Lemma decision_cases (self : HomeOwner) (own : House) (pool : list (nat * House))
    (d : Intention * option nat) :
  decision self own pool = Some d ->
  let market := evaluate_market self pool in
  let buy := S_upgrade self own < snd market /\ S_current self own < snd market in
  (d = (BUY, fst market) /\ is_Some (fst market) /\ buy) \/
  (d = (UPGRADE, None) /\ ~ buy /\ S_current self own < S_upgrade self own) \/
  (d = (STAY, None) /\ ~ buy /\ ~ S_current self own < S_upgrade self own).
Proof.
  unfold decision, set_intention. cbv zeta.
  destruct (evaluate_market self pool) as [best sm]. cbn [fst snd].
  destruct (Qgtb sm (S_upgrade self own)) eqn:G1;
    destruct (Qgtb sm (S_current self own)) eqn:G2; cbn [andb].
  - apply Qgtb_spec in G1, G2. destruct best as [hid|]; [|discriminate].
    intros [= <-]. left. eauto.
  - apply Qgtb_false in G2.
    assert (Hn : ~ (S_upgrade self own < sm /\ S_current self own < sm)).
    { intros [_ H]. exact (Qle_not_lt _ _ G2 H). }
    destruct (Qgtb (S_upgrade self own) (S_current self own)) eqn:G3; intros [= <-].
    + apply Qgtb_spec in G3. right. left. auto.
    + apply Qgtb_false in G3. right. right. split; [reflexivity|]. split; [exact Hn|].
      now apply Qle_not_lt.
  - apply Qgtb_false in G1.
    assert (Hn : ~ (S_upgrade self own < sm /\ S_current self own < sm)).
    { intros [H _]. exact (Qle_not_lt _ _ G1 H). }
    destruct (Qgtb (S_upgrade self own) (S_current self own)) eqn:G3; intros [= <-].
    + apply Qgtb_spec in G3. right. left. auto.
    + apply Qgtb_false in G3. right. right. split; [reflexivity|]. split; [exact Hn|].
      now apply Qle_not_lt.
  - apply Qgtb_false in G1.
    assert (Hn : ~ (S_upgrade self own < sm /\ S_current self own < sm)).
    { intros [H _]. exact (Qle_not_lt _ _ G1 H). }
    destruct (Qgtb (S_upgrade self own) (S_current self own)) eqn:G3; intros [= <-].
    + apply Qgtb_spec in G3. right. left. auto.
    + apply Qgtb_false in G3. right. right. split; [reflexivity|]. split; [exact Hn|].
      now apply Qle_not_lt.
Qed.

Lemma calculate_satisfaction_ext (a a' : HomeOwner) (h : House) (uc mc bn : Z) :
  savings a' = savings a ->
  calculate_satisfaction a' h uc mc bn = calculate_satisfaction a h uc mc bn.
Proof. intros E. unfold calculate_satisfaction. now rewrite E. Qed.

Lemma market_iter_ext (a a' : HomeOwner) st c :
  same_core a a' -> market_iter a' st c = market_iter a st c.
Proof.
  intros (Ei & Es & _). unfold market_iter. destruct c as [hid h].
  now rewrite Ei, Es, (calculate_satisfaction_ext a a' h _ _ _ Es).
Qed.

Lemma evaluate_market_ext (a a' : HomeOwner) (pool : list (nat * House)) :
  same_core a a' -> evaluate_market a' pool = evaluate_market a pool.
Proof.
  intros Hc. unfold evaluate_market. generalize (@None nat, SENTINEL).
  induction pool as [|c pool IH]; intros st; cbn; [reflexivity|].
  now rewrite (market_iter_ext a a' st c Hc), IH.
Qed.

Lemma decision_ext (a a' : HomeOwner) (own : House) (pool : list (nat * House)) :
  same_core a a' -> decision a' own pool = decision a own pool.
Proof.
  intros Hc. pose proof Hc as (_ & Es & _). unfold decision, S_current, S_upgrade.
  now rewrite (evaluate_market_ext a a' pool Hc), Es,
    !(calculate_satisfaction_ext a a' own _ _ _ Es).
Qed.

Lemma same_core_refl (a : HomeOwner) : same_core a a.
Proof. unfold same_core. auto. Qed.

Lemma same_core_trans (a b c : HomeOwner) :
  same_core a b -> same_core b c -> same_core a c.
Proof. unfold same_core. intros (? & ? & ?) (? & ? & ?). repeat split; congruence. Qed.

Lemma same_core_with_intention (a : HomeOwner) d : same_core a (with_intention a d).
Proof. unfold same_core. auto. Qed.

End DecisionPhase.

Section Schedule.

Lemma HomeOwner_step_Some (m : HousingModel) (i : nat) (self : HomeOwner) (own : House) :
  agents m !! i = Some self -> house_map m !! house self = Some own ->
  exists d, decision self own (pool_houses m) = Some d /\
    HomeOwner_step m i =
      Some {| agents := <[i := with_intention self d]> (agents m);
              house_map := house_map m;
              vacancy_pool := vacancy_pool m |}.
Proof.
  intros Ha Ho. destruct (decision_total self own (pool_houses m)) as [d Hd].
  exists d. split; [exact Hd|]. unfold HomeOwner_step.
  rewrite Ha. cbn. rewrite Ho. cbn. rewrite Hd. reflexivity.
Qed.

Lemma decided_with_intention (m : HousingModel) (self : HomeOwner) (own : House) d :
  house_map m !! house self = Some own ->
  decision self own (pool_houses m) = Some d ->
  decided m (with_intention self d).
Proof.
  intros Ho Hd. exists own. split; [exact Ho|].
  rewrite (decision_ext self _ own _ (same_core_with_intention self d)), Hd.
  now destruct d.
Qed.

Lemma decided_transfer (m m' : HousingModel) (a : HomeOwner) :
  house_map m' = house_map m -> vacancy_pool m' = vacancy_pool m ->
  decided m a -> decided m' a.
Proof.
  intros Eh Ep (own & Ho & Hd). exists own. unfold pool_houses. rewrite Eh, Ep.
  auto.
Qed.

Lemma schedule_loop_spec (idxs : list nat) (m : HousingModel) :
  houses_resolve m ->
  (forall i, i ∈ idxs -> i < length (agents m)) ->
  exists m', schedule_loop m idxs = Some m' /\
    house_map m' = house_map m /\ vacancy_pool m' = vacancy_pool m /\
    Forall2 same_core (agents m) (agents m') /\
    forall i a', agents m' !! i = Some a' ->
      i ∈ idxs \/ (exists a, agents m !! i = Some a /\ decided m a) ->
      decided m' a'.
Proof.
  revert m. induction idxs as [|i idxs IH]; intros m Hres Hlt.
  - exists m. split; [reflexivity|]. split; [reflexivity|]. split; [reflexivity|].
    split; [apply Forall_Forall2_diag, Forall_forall; intros; apply same_core_refl|].
    intros i a' Ha' [Hin|(a & Ha & Hd)]; [inversion Hin|]. congruence.
  - assert (Hi : i < length (agents m)) by (apply Hlt; now left).
    apply lookup_lt_is_Some in Hi as [self Hs].
    destruct (Hres i self Hs) as [own Ho].
    destruct (HomeOwner_step_Some m i self own Hs Ho) as (d & Hd & Hstep).
    set (m1 := {| agents := <[i := with_intention self d]> (agents m);
                  house_map := house_map m; vacancy_pool := vacancy_pool m |}) in *.
    assert (Hc1 : Forall2 same_core (agents m) (agents m1)).
    { cbn. rewrite <- (list_insert_id (agents m) i self Hs) at 1.
      apply Forall2_insert; [|apply same_core_with_intention].
      apply Forall_Forall2_diag, Forall_forall; intros; apply same_core_refl. }
    assert (Hres1 : houses_resolve m1).
    { intros j a1 Ha1.
      destruct (Forall2_lookup_r _ _ _ _ _ Hc1 Ha1) as (a0 & Ha0 & (_ & _ & Eh)).
      rewrite Eh. exact (Hres j a0 Ha0). }
    destruct (IH m1 Hres1) as (m' & Hloop & Eh & Ep & Hc & Hdec).
    { intros j Hj. cbn. rewrite length_insert. apply Hlt. now right. }
    exists m'. split; [cbn; rewrite Hstep; exact Hloop|].
    split; [exact Eh|]. split; [exact Ep|]. split.
    + eapply Forall2_trans; [|exact Hc1|exact Hc].
      intros x y z. apply same_core_trans.
    + intros j a' Ha' Hcase. apply (Hdec j a' Ha').
      destruct (decide (j = i)) as [->|Hne].
      * right. exists (with_intention self d). split.
        -- cbn. apply list_lookup_insert_eq. now apply lookup_lt_Some in Hs.
        -- apply (decided_transfer m m1); [reflexivity|reflexivity|].
           now apply (decided_with_intention m self own d).
      * destruct Hcase as [Hin|(a & Ha & Hd0)].
        -- apply elem_of_cons in Hin as [->|Hin]; [contradiction|now left].
        -- right. exists a. split.
           ++ cbn. rewrite list_lookup_insert_ne by congruence. exact Ha.
           ++ now apply (decided_transfer m m1).
Qed.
═══
- **The task**
Send back exactly, with nothing added, the lines from the first line of the material above through the line holding "destruct (evaluate_market self"; both ends are included.

- **Answer to this exercise**
Lemma decision_cases (self : HomeOwner) (own : House) (pool : list (nat * House))
    (d : Intention * option nat) :
  decision self own pool = Some d ->
  let market := evaluate_market self pool in
  let buy := S_upgrade self own < snd market /\ S_current self own < snd market in
  (d = (BUY, fst market) /\ is_Some (fst market) /\ buy) \/
  (d = (UPGRADE, None) /\ ~ buy /\ S_current self own < S_upgrade self own) \/
  (d = (STAY, None) /\ ~ buy /\ ~ S_current self own < S_upgrade self own).
Proof.
  unfold decision, set_intention. cbv zeta.
  destruct (evaluate_market self pool) as [best sm]. cbn [fst snd].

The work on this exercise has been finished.